Pondering this subject, it occurred to me that there are only so many possibilities that may answer the title question and a comprehensive list must be easily compiled. Forgive me if this has been covered before.

This is the easiest way for me to address it.  Read on.

 

 Assuming that Sasquatch are indeed large, unclassified hominids that are real, biological creatures subject to the usual natural physical laws the answer has to be one of the following:

 

1) They go to extreme measures to dispose of their dead, measures that go beyond the bounds of anything that might include cannibalism but would also include deliberate ritual burial and/or actions taken for the specific purpose of concealment. 

 

2) They exist in such low numbers and are so elusive, the possibility of finding a carcass is astronomical.

Addressing both of these:  a healthy population could exist and we'd still find nothing, for reasons best discussed under below items.  I rarely find dead deer and the landscape is close to coated with them. Then you add, finding a carcass...and keeping it to yourself because you really don't need this headache in your life, and besides, now you know which is all that matters to you.  Count me in that category should I find anything. 

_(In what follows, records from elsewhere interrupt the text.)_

(* ===== verification/Wrapped.v ===== *)
(** * The wrapped stablecoin is covered

    What is minted of the wrapped stablecoin against what its authority holds of the accepted
    ones: the reserves move with the supply, and nothing else takes from them. *)
From S2P Require Import Prelude Ledger Governance Attestation World Demo Footprint Totals Lifecycle Authority Custody Dispatch Bystanders DemoWorld BookHistory Conservation Evolution Tokens Vaults.

(* ------------------------------------------------------------------ *)
(** ** Supply and reserves *)

Section defs.
Context (D : Deployment) (trusted : gset Pubkey).

Definition wusd_mint_of : Pubkey := (D.(dp_derive) [SEED_WUSD_MINT]).1.
Definition wusd_authority_of : Pubkey := (D.(dp_derive) [SEED_WUSD_AUTHORITY]).1.

(** How much of the wrapped stablecoin is in circulation, once its mint exists. *)
Definition supply (w : World) : option Z := supply_at D.(dp_supply) wusd_mint_of w.

(** A reserve: an account of the authority, of a trusted stablecoin. *)
Definition is_reserve (t : TokenAccount) : bool :=
  (t.(ta_owner) =? wusd_authority_of) && bool_decide (t.(ta_mint) ∈ trusted).
Definition reserve_at (d : AccountData) : option Z :=
  match d with
  | DBytes bs =>
      match D.(dp_unpack) bs with Ok t => if is_reserve t then Some t.(ta_amount) else None | _ => None end
  | _ => None
  end.
Definition reserves (w : World) : Z := sum_over SPL_TOKEN_ID (fun _ d => default 0 (reserve_at d)) w.

(** The authority never appointed a delegate. *)
Definition undelegated (w : World) : Prop := forall k t d,
  token_at D.(dp_unpack) D.(dp_delegate) k w = Some (t, d) -> t.(ta_owner) = wusd_authority_of -> d = None.

(** No account of the transaction is a mint whose vault has this authority. *)
Definition distinct_vaults (accounts : list AccountInfo) : Prop :=
  Forall (fun ai => authority_of_vault D ai.(key) <> wusd_authority_of) accounts.

(** The stablecoins the program accepts are trusted. *)
Definition accepts_trusted (w : World) : Prop := forall k (reg : StablecoinRegistry) m,
  (acct w k).(acc_owner) = D.(dp_program) -> (acct w k).(acc_data) = inj reg ->
  is_accepted reg m = true -> m ∈ trusted.

(** No more is in circulation than the reserves cover. *)
Definition covered (w : World) : Prop := if supply w is Some n then n <= reserves w else True.
(** A step after which the reserves are ahead of the supply by at least as much. *)
Definition covers (w w' : World) : Prop := undelegated w ->
  undelegated w' /\
  match supply w with
  | Some n => exists n', supply w' = Some n' /\ reserves w - n <= reserves w' - n'
  | None => supply w' = None \/ supply w' = Some 0
  end.
End defs.

(* ------------------------------------------------------------------ *)
(** ** A call of the token program *)

Section wrapped.
Context {R : Runtime} {L : RuntimeLaws} {T : TokenLaws} (trusted : gset Pubkey).
Abbreviation D := (deployment R T).
Abbreviation tokens := (token_at unpack_token_account token_delegate).
Abbreviation mint_supply := (supply_at unpack_supply).
Abbreviation reserve := (reserve_at D trusted).

(** An address without an account is no reserve. *)
Lemma no_reserve : reserve no_account.(acc_data) = None.
Proof.
  cbn. destruct (unpack_token_account []) as [t| | |] eqn:Et; try done. apply account_length in Et. cbn in Et. lia.
Qed.
#[local] Instance reserve_vanishes (x : Z -> Pubkey -> Z) :
  Vanishes (fun k d => if reserve d is Some n then x n k else 0).
Proof. intros k. by rewrite no_reserve. Qed.

(** What the token program holds decides what counts. *)
Definition reserve_in (w : World) (k : Pubkey) : option Z :=
  if tokens k w is Some (t, _) then if is_reserve D trusted t then Some t.(ta_amount) else None else None.
Lemma counted_reserve (x : Z -> Pubkey -> Z) w k :
  counted SPL_TOKEN_ID (fun k d => if reserve d is Some n then x n k else 0) k (acct w k) =
  if reserve_in w k is Some n then x n k else 0.
Proof.
  unfold counted, reserve_in, token_at, reserve_at. case_match; [|done].
  destruct (acc_data (acct w k)) as [| | | | | | | | | | | | | |bs]; try done. cbn [dp_unpack deployment].
  by destruct (unpack_token_account bs).
Qed.
Definition sum_reserves (x : Z -> Pubkey -> Z) (w : World) : Z :=
  sum_over SPL_TOKEN_ID (fun k d => if reserve d is Some n then x n k else 0) w.
Lemma reserves_sum w : reserves D trusted w = sum_reserves (fun n _ => n) w.
Proof.
  apply sum_ext; [exact _|by intros k; rewrite no_reserve|]. intros k. unfold counted. by repeat case_match.
Qed.

Lemma sum_reserves_ext x x' w w' :
  (forall k, (if reserve_in w' k is Some n then x' n k else 0) = (if reserve_in w k is Some n then x n k else 0)) ->
  sum_reserves x' w' = sum_reserves x w.
Proof. intros H. apply sum_ext; [exact _..|]. intros k. by rewrite !counted_reserve. Qed.
Lemma sum_reserves_at x k w : (forall n j, j <> k -> x n j = 0) ->
  sum_reserves x w = if reserve_in w k is Some n then x n k else 0.
Proof.
  intros H. unfold sum_reserves. rewrite (sum_single _ _ k); [apply counted_reserve|exact _|].
  intros j Hj. rewrite counted_reserve. case_match; [by apply H|done].
Qed.
Lemma sum_reserves_sub x y w :
  sum_reserves (fun n k => x n k - y n k) w = sum_reserves x w - sum_reserves y w.
Proof.
  unfold sum_reserves. rewrite <- sum_sub. apply sum_ext.
  - intros k. by rewrite no_reserve.
  - exact _.
  - intros k. unfold counted. repeat case_match; lia.
Qed.

(** What a call adds to the reserves and takes from them. *)
Definition put_in (c : Cpi) (w : World) : Z :=
  if credits c is Some (dst, n) then if reserve_in w dst is Some _ then n else 0 else 0.
Definition taken_from (c : Cpi) (w : World) : Z :=
  if debits c is Some (src, _, n) then if reserve_in w src is Some _ then n else 0 else 0.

Personally, I think that the volume and consistency of reports seem to argue against either extremely low numbers or exceptional evasiveness. I think reports are a fragment of actual encounters, and that would be logical if these were real. There are many reasons not to report a sighting or finding of evidence.

 

3) There is some aspect of Bigfoot biology that is unique to the species and this affects the manner/timeframe in which remains decompose.

Don't think you'd really need this.  1) and 3) could both be factors; but I really think the overall societal denial of the possibility is a bigger issue. It tends to suppress people's willingness to report what happens to them and what they encounter.

 

4) Bodies have been recovered but the findings are suppressed.

Couldn't swear this isn't happening.  I think that if these are real the government knows about it, but I don't think there is a concerted cover-up.  It's more like: we have enough headaches without adding to them.  We don't need to be fueling this fire. That's what private and academe are for.  Everybody is dealing with budget cuts as it is.  We don't have budget for this.  Really.  I worked in government for 36 years. This would be the rationale.

 

5) No bodies to find.

It's hard for me to reconcile the volume, consistency and types of evidence - practically everything that happens with species we know about has been reported for this one - with nonexistence, if that's what 5) implies, which I am presuming.  This is precisely what the pattern of evidence looks like for species science has confirmed. They just won't touch this topic.

 

6) Creatures did exist but are now extinct.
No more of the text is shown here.